Foreign Ministry honours promoters of good name of Czech Republic
Since 1997, the Czech Foreign Ministry has been honouring those who promote the good name of the Czech Republic abroad with the annual Gratias Agit awards. Last Friday, October 14, Foreign Minister Karel Schwarzenberg handed out the awards to thirteen personalities from around the globe to thank them for their outstanding work.
Among this year’s laureates were the Czech-born British composer and pianist Karel Janovicky, promoter of Czech classical music, the Czech-born ceramist and painter Mirek Smíšek from New Zealand whose work was seen worldwide in the “Lord of the Rings” film trilogy, the Serbian translator and diplomat Aleksandar Ilić, the art historian Jana Claverie from France, and Hugo Marom, a Czech-born Israeli military pilot.
Raymond J. Snokhous is the Honorary Consul General of the Czech Republic in Texas. For more than two decades he has been working to promote Czech heritage and culture in the United States, cooperating with the Texas Czech Heritage and Cultural Center in La Grange and a number of other Czech-American organizations in Texas. He told me he was honoured and humbled by the award.“It’s a result of working with a lot of beautiful people that all have helped me. I’ve been doing this for over twenty years now and everybody has just been so good to work with. We’ve established very good relationships. They all like to come to Texas and we love them to come to Texas. Because Texas is still kind of… it’s a frontier state but we have over a million Czech people in Texas. People don’t generally know that. But Texas is very, very, very heavily populated with good Czech people. So I will bring home this award and try to earn the honour that goes with it.”

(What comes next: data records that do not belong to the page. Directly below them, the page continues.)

(** The tags read from the field are trimmed, not empty and without comma;
    tags of that kind are read back from the text that the field shows for
    them, so that reading, showing and reading again changes nothing; and
    the field of a pair without tags reads as no tag. *)
Theorem tags_field_round_trip (text : jsstring) (ts : list jsstring) :
  Forall (fun t => cleanText t /\ noComma t) (parseTagsField text)
  /\ (Forall (fun t => cleanText t /\ noComma t) ts ->
      parseTagsField (tagsFieldValue (Some ts)) = ts)
  /\ parseTagsField (tagsFieldValue (Some (parseTagsField text)))
     = parseTagsField text
  /\ parseTagsField (tagsFieldValue None) = []
  /\ parseTagsField (tagsFieldValue (Some [])) = [].
Proof.
  assert (Out : Forall (fun t => cleanText t /\ noComma t)
                  (parseTagsField text)).
  { unfold parseTagsField. apply Forall_forall. intros t Ht. split.
    - pose proof (filter_trim_gives_clean (splitOn comma [] text)) as C.
      rewrite Forall_forall in C. apply C, Ht.
    - apply filter_In in Ht. destruct Ht as [Hin _].
      apply in_map_iff in Hin. destruct Hin as [x [<- Hx]].
      apply Forall_trim.
      pose proof (splitOn_parts_no_sep comma text [] (Forall_nil _)) as P.
      rewrite Forall_forall in P. apply P, Hx. }
  assert (Back : forall l, Forall (fun t => cleanText t /\ noComma t) l ->
                           parseTagsField (tagsFieldValue (Some l)) = l).
  { intros l Hl. unfold parseTagsField, tagsFieldValue.
    destruct l as [|t l']; [reflexivity|].
    rewrite split_join;
      [|eapply Forall_impl; [|exact Hl]; intros a [_ Ha]; exact Ha
       |discriminate].
    apply filter_trim_clean. eapply Forall_impl; [|exact Hl].
    intros a [Ha _]; exact Ha. }
  split; [exact Out|]. split; [apply Back|].
  split; [apply Back, Out|]. split; reflexivity.
Qed.

Lemma tags_field_round_trip_witness :
  parseTagsField (lit " syllabus, ,office-hours ,")
  = [lit "syllabus"; lit "office-hours"]
  /\ parseTagsField
       (tagsFieldValue (Some [lit "syllabus"; lit "office-hours"]))
     = [lit "syllabus"; lit "office-hours"].
Proof.
  split; [reflexivity|].
  destruct (tags_field_round_trip [] [lit "syllabus"; lit "office-hours"])
    as [_ [H _]].
  apply H. repeat constructor; try discriminate.
Defined.

(** ** The sanitiser of the import text *)

Lemma stripScan_dropping (s : jsstring) (d : N) (rest : jsstring) :
  closingAfterSpaces s = Some (d, rest) ->
  stripScan true s = d :: stripScan false rest.
Proof.
  induction s as [|c s IH]; simpl; [discriminate|].
  destruct (isClosing c) eqn:Cc.
  - intros E. injection E as <- <-.
    assert (Sc : isSpace c = false).
    { unfold isClosing in Cc. apply orb_true_iff in Cc.
      destruct Cc as [E|E]; apply N.eqb_eq in E; subst; reflexivity. }
    assert (Nc : N.eqb c comma = false).
    { unfold isClosing in Cc. apply orb_true_iff in Cc.
      destruct Cc as [E|E]; apply N.eqb_eq in E; subst; reflexivity. }
    rewrite Sc, Nc. reflexivity.
  - destruct (isSpace c) eqn:Sc; [|discriminate].
    intros E. simpl. apply IH, E.
Qed.

(** The replacement, match by match: a comma that white space and a closing
    bracket follow is replaced, with that white space, by nothing, and the
    scan goes on after the bracket; any other code unit is kept. *)
Lemma stripTrailingCommas_step (c : N) (s : jsstring) :
  stripTrailingCommas (c :: s)
  = if N.eqb c comma then
      match closingAfterSpaces s with
      | Some (d, rest) => d :: stripTrailingCommas rest
      | None => c :: stripTrailingCommas s
      end
    else c :: stripTrailingCommas s.
Proof.
  unfold stripTrailingCommas. cbn [stripScan andb].
  destruct (N.eqb c comma); [|reflexivity].
  destruct (closingAfterSpaces s) as [[d rest]|] eqn:E; [|reflexivity].
  cbn [andb]. apply stripScan_dropping, E.
Qed.

Lemma closingAfterSpaces_shape (s : jsstring) (d : N) (rest : jsstring) :
  closingAfterSpaces s = Some (d, rest) ->
  exists sp, s = sp ++ d :: rest /\ forallb isSpace sp = true
             /\ isClosing d = true.
Proof.
  revert d rest. induction s as [|c s IH]; simpl; intros d rest;
    [discriminate|].
  destruct (isClosing c) eqn:Cc.
  - intros E. injection E as <- <-. exists []. auto.
  - destruct (isSpace c) eqn:Sc; [|discriminate].
    intros E. destruct (IH d rest E) as [sp [-> [F Cd]]].
    exists (c :: sp). simpl. rewrite Sc, F. auto.
Qed.

Lemma filter_spaces_nil (sp : jsstring) :
  forallb isSpace sp = true ->
  filter (fun c => negb (commaOrSpace c)) sp = [].
Proof.
  induction sp as [|c sp IH]; simpl; [reflexivity|].
  rewrite andb_true_iff. intros [Sc F]. unfold commaOrSpace at 1.
  rewrite Sc, orb_true_r. simpl. apply IH, F.
Qed.

Lemma stripTrailingCommas_strong (n : nat) :
  forall s, length s <= n ->
    filter (fun c => negb (commaOrSpace c)) (stripTrailingCommas s)
    = filter (fun c => negb (commaOrSpace c)) s
    /\ length (stripTrailingCommas s) <= length s.
Proof.
  induction n as [|n IH]; intros s Hn.
  - destruct s; [split; [reflexivity | simpl; lia] | simpl in Hn; lia].
  - destruct s as [|c s]; [split; [reflexivity | simpl; lia]|].
    simpl in Hn. rewrite stripTrailingCommas_step.
    assert (Keep : filter (fun x => negb (commaOrSpace x))
                     (c :: stripTrailingCommas s)
                   = filter (fun x => negb (commaOrSpace x)) (c :: s)
                   /\ length (c :: stripTrailingCommas s) <= length (c :: s)).
    { destruct (IH s ltac:(lia)) as [F L]. simpl. rewrite F.
      split; [reflexivity | lia]. }
    destruct (N.eqb c comma) eqn:Ec; [|exact Keep].
    destruct (closingAfterSpaces s) as [[d rest]|] eqn:E; [|exact Keep].
    apply closingAfterSpaces_shape in E. destruct E as [sp [-> [Fsp Cd]]].
    rewrite length_app in Hn. simpl in Hn.
    destruct (IH rest ltac:(lia)) as [F L]. split.
    + assert (Fc : filter (fun x => negb (commaOrSpace x)) [c] = []).
      { simpl. unfold commaOrSpace. rewrite Ec. reflexivity. }
      change (d :: stripTrailingCommas rest)
        with ([d] ++ stripTrailingCommas rest).
      change (c :: sp ++ d :: rest) with ([c] ++ sp ++ [d] ++ rest).
      rewrite !filter_app, F, Fc, (filter_spaces_nil sp Fsp). reflexivity.
    + simpl. rewrite length_app. simpl. lia.
Qed.

Lemma stripTrailingCommas_fixed (s : jsstring) :
  (forall pre post, s = pre ++ comma :: post -> closingAfterSpaces post = None) ->
  stripTrailingCommas s = s.
Proof.
  induction s as [|c s IH]; intros H; [reflexivity|].
  rewrite stripTrailingCommas_step.
  assert (Es : stripTrailingCommas s = s).
  { apply IH. intros pre post E. apply (H (c :: pre) post).
    rewrite E. reflexivity. }
  destruct (N.eqb_spec c comma) as [->|Hc]; [|rewrite Es; reflexivity].
  rewrite (H [] s eq_refl), Es. reflexivity.
Qed.

(** The sanitiser removes commas and white space only, and never adds
    anything: the other code units of the text stay, in their order.  A text
    in which no comma is followed by white space and a closing bracket or
    brace is left as it is. *)
Theorem stripTrailingCommas_effect (s : jsstring) :
  filter (fun c => negb (commaOrSpace c)) (stripTrailingCommas s)
  = filter (fun c => negb (commaOrSpace c)) s
  /\ length (stripTrailingCommas s) <= length s
  /\ ((forall pre post,
         s = pre ++ comma :: post -> closingAfterSpaces post = None) ->
      stripTrailingCommas s = s)
  /\ (noComma s -> stripTrailingCommas s = s).
Proof.
  destruct (stripTrailingCommas_strong (length s) s (le_n _)) as [F L].
  split; [exact F|]. split; [exact L|].
  split; [apply stripTrailingCommas_fixed|].
  intros Hn. apply stripTrailingCommas_fixed. intros pre post E.
  exfalso. unfold noComma in Hn. rewrite E in Hn.
  apply Forall_app in Hn. destruct Hn as [_ Hn].
  inversion Hn as [|? ? Hc _]; subst. rewrite N.eqb_refl in Hc.
  discriminate Hc.
Qed.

Only twelve of the thirteen laureates were present at Friday’s ceremony, as the Czech-born British playwright Tom Stoppard received the award two days earlier in London from Foreign Minister Karel Schwarzenberg. Like some of the other recipients, Sir Tom was born in Czechoslovakia, but his family left the country in 1939 to escape Nazi persecution. He has maintained close ties with his homeland and supported Czech dissidents and authors during the communist era.